→ ASSIGNED TASK
Please return exactly the lines from the one containing "format_field_path : list string → string" through the end of the records, including both.

→ RECORD EXCERPTS
(* ===== verification/LsmRead.v ===== *)
(** * The MemWAL read path (table/query/lsm.rs)

    A query on a table with a write spec reads the base table, the SSTables that
    compaction has not made redundant and the memtables of the open writer, in
    one scan.  Here: the query shapes that are refused, which SSTables a read may
    leave out, and the scan each shape becomes.  Lance's scanner, indexes and
    manifests are parameters; the writer's own snapshot is the one ShardWriter.v
    takes. *)

From Stdlib Require Import Ascii String SpecFloat.
From stdpp Require Import strings gmap sorting.
From S2P Require Import Prelude RustStr RustText Schema ComputedColumns ViewQuery ViewPlan SqlText MemWal Query.

Module LsmRead.
Import SqlText (Expr).
Import ComputedColumns (str_le, str_le_dec).
Import Schema (ArrowSchema, Field, DataType, TFixedSizeList, TOther, TStruct, field_name, field_type, fields).
Import MemWal (Lance, Dataset, LanceSchema, schema_of, arrow_schema, field_of, LanceField, lance_id, unenforced_primary_key,
  MemWalIndexDetails, mem_wal_index_details, maintain_all_indexes, details_maintained, details_defaults,
  compacted_sstables, index_catchup, CompactedSsTable, IndexCatchup, catchup_index, caught_up).
Import Query.
Local Open Scope string_scope.

(** [as i32] *)
Definition as_i32 (v : Z) : Z := let w := (v mod 2 ^ 32)%Z in if (w <? 2 ^ 31)%Z then w else (w - 2 ^ 32)%Z.

(** ** Vector columns (utils/mod.rs) *)
Class VectorTypes : Type := {
  infer_vector_dim : DataType → option Z;
  format_field_path : list string → string
}.
Fixpoint collect_vector_columns `{VectorTypes} (dim : option Z) (path : list string) (f : Field) {struct f} : list string :=
  let 'Schema.mkField name t _ _ := f in
  let path := (path ++ [name])%list in
  let children := match t with TStruct fs => flat_map (collect_vector_columns dim path) fs | _ => [] end in
  match infer_vector_dim t, dim with
  | Some _, None => [format_field_path path]
  | Some d, Some dim => if (as_i32 d =? dim)%Z then [format_field_path path] else children
  | None, _ => children
  end.
Definition default_vector_column `{VectorTypes} (schema : ArrowSchema) (dim : option Z) : result string :=
  match flat_map (collect_vector_columns dim []) (fields schema) with
  | [] => Err (InvalidInput "No vector column found to match with the query vector dimension: {}")
  | [column] => Ok column
  | _ => Err (Prelude.Schema "More than one vector columns found, please specify which column to create index or query: {:?}")
  end.

(** ** What a read looks at *)
Record SsTable : Type := mkSsTable { generation : Z; path : string }.
Record ShardManifest : Type := mkManifest { shard_spec_id : Z; current_generation : Z; sstables : list SsTable }.
Record ShardSnapshot : Type := mkSnapshot {
  shard_id : Z; spec_id : Z; snapshot_generation : Z; snapshot_sstables : list SsTable
}.
(** A memtable: its generation and the columns its full text indexes cover *)
Record MemTable : Type := mkMemTable { memtable_generation : Z; fts_indexed : list string }.
Record InMemoryMemTables : Type := mkMemTables { active : MemTable; frozen : list MemTable }.
(** A segment of an index of the base table *)
Record IndexSegment : Type := mkIndex { index_name : string; index_fields : list Z; type_url : option string; index_uuid : Z }.

Inductive LsmCall : Type :=
  | WithMemtables (shard : Z) (tables : InMemoryMemTables)
  | Project (columns : list string)
  | FilterExpr (e : Expr)
  | Overfetch
  | FullText (f : FullTextSearchQuery)
  | Nearest (column : string) (vector : VectorArray) (k : Z)
  | DistanceMetric (d : DistanceType)
  | MinimumNprobes (n : Z) | ScanNprobes (n : Z) | MaximumNprobes (n : Z) | Refine (n : Z)
  | Limit (limit offset : option Z).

→ SOLUTION BELOW
  format_field_path : list string → string
}.
Fixpoint collect_vector_columns `{VectorTypes} (dim : option Z) (path : list string) (f : Field) {struct f} : list string :=
  let 'Schema.mkField name t _ _ := f in
  let path := (path ++ [name])%list in
  let children := match t with TStruct fs => flat_map (collect_vector_columns dim path) fs | _ => [] end in
  match infer_vector_dim t, dim with
  | Some _, None => [format_field_path path]
  | Some d, Some dim => if (as_i32 d =? dim)%Z then [format_field_path path] else children
  | None, _ => children
  end.
Definition default_vector_column `{VectorTypes} (schema : ArrowSchema) (dim : option Z) : result string :=
  match flat_map (collect_vector_columns dim []) (fields schema) with
  | [] => Err (InvalidInput "No vector column found to match with the query vector dimension: {}")
  | [column] => Ok column
  | _ => Err (Prelude.Schema "More than one vector columns found, please specify which column to create index or query: {:?}")
  end.

(** ** What a read looks at *)
Record SsTable : Type := mkSsTable { generation : Z; path : string }.
Record ShardManifest : Type := mkManifest { shard_spec_id : Z; current_generation : Z; sstables : list SsTable }.
Record ShardSnapshot : Type := mkSnapshot {
  shard_id : Z; spec_id : Z; snapshot_generation : Z; snapshot_sstables : list SsTable
}.
(** A memtable: its generation and the columns its full text indexes cover *)
Record MemTable : Type := mkMemTable { memtable_generation : Z; fts_indexed : list string }.
Record InMemoryMemTables : Type := mkMemTables { active : MemTable; frozen : list MemTable }.
(** A segment of an index of the base table *)
Record IndexSegment : Type := mkIndex { index_name : string; index_fields : list Z; type_url : option string; index_uuid : Z }.

Inductive LsmCall : Type :=
  | WithMemtables (shard : Z) (tables : InMemoryMemTables)
  | Project (columns : list string)
  | FilterExpr (e : Expr)
  | Overfetch
  | FullText (f : FullTextSearchQuery)
  | Nearest (column : string) (vector : VectorArray) (k : Z)
  | DistanceMetric (d : DistanceType)
  | MinimumNprobes (n : Z) | ScanNprobes (n : Z) | MaximumNprobes (n : Z) | Refine (n : Z)
  | Limit (limit offset : option Z).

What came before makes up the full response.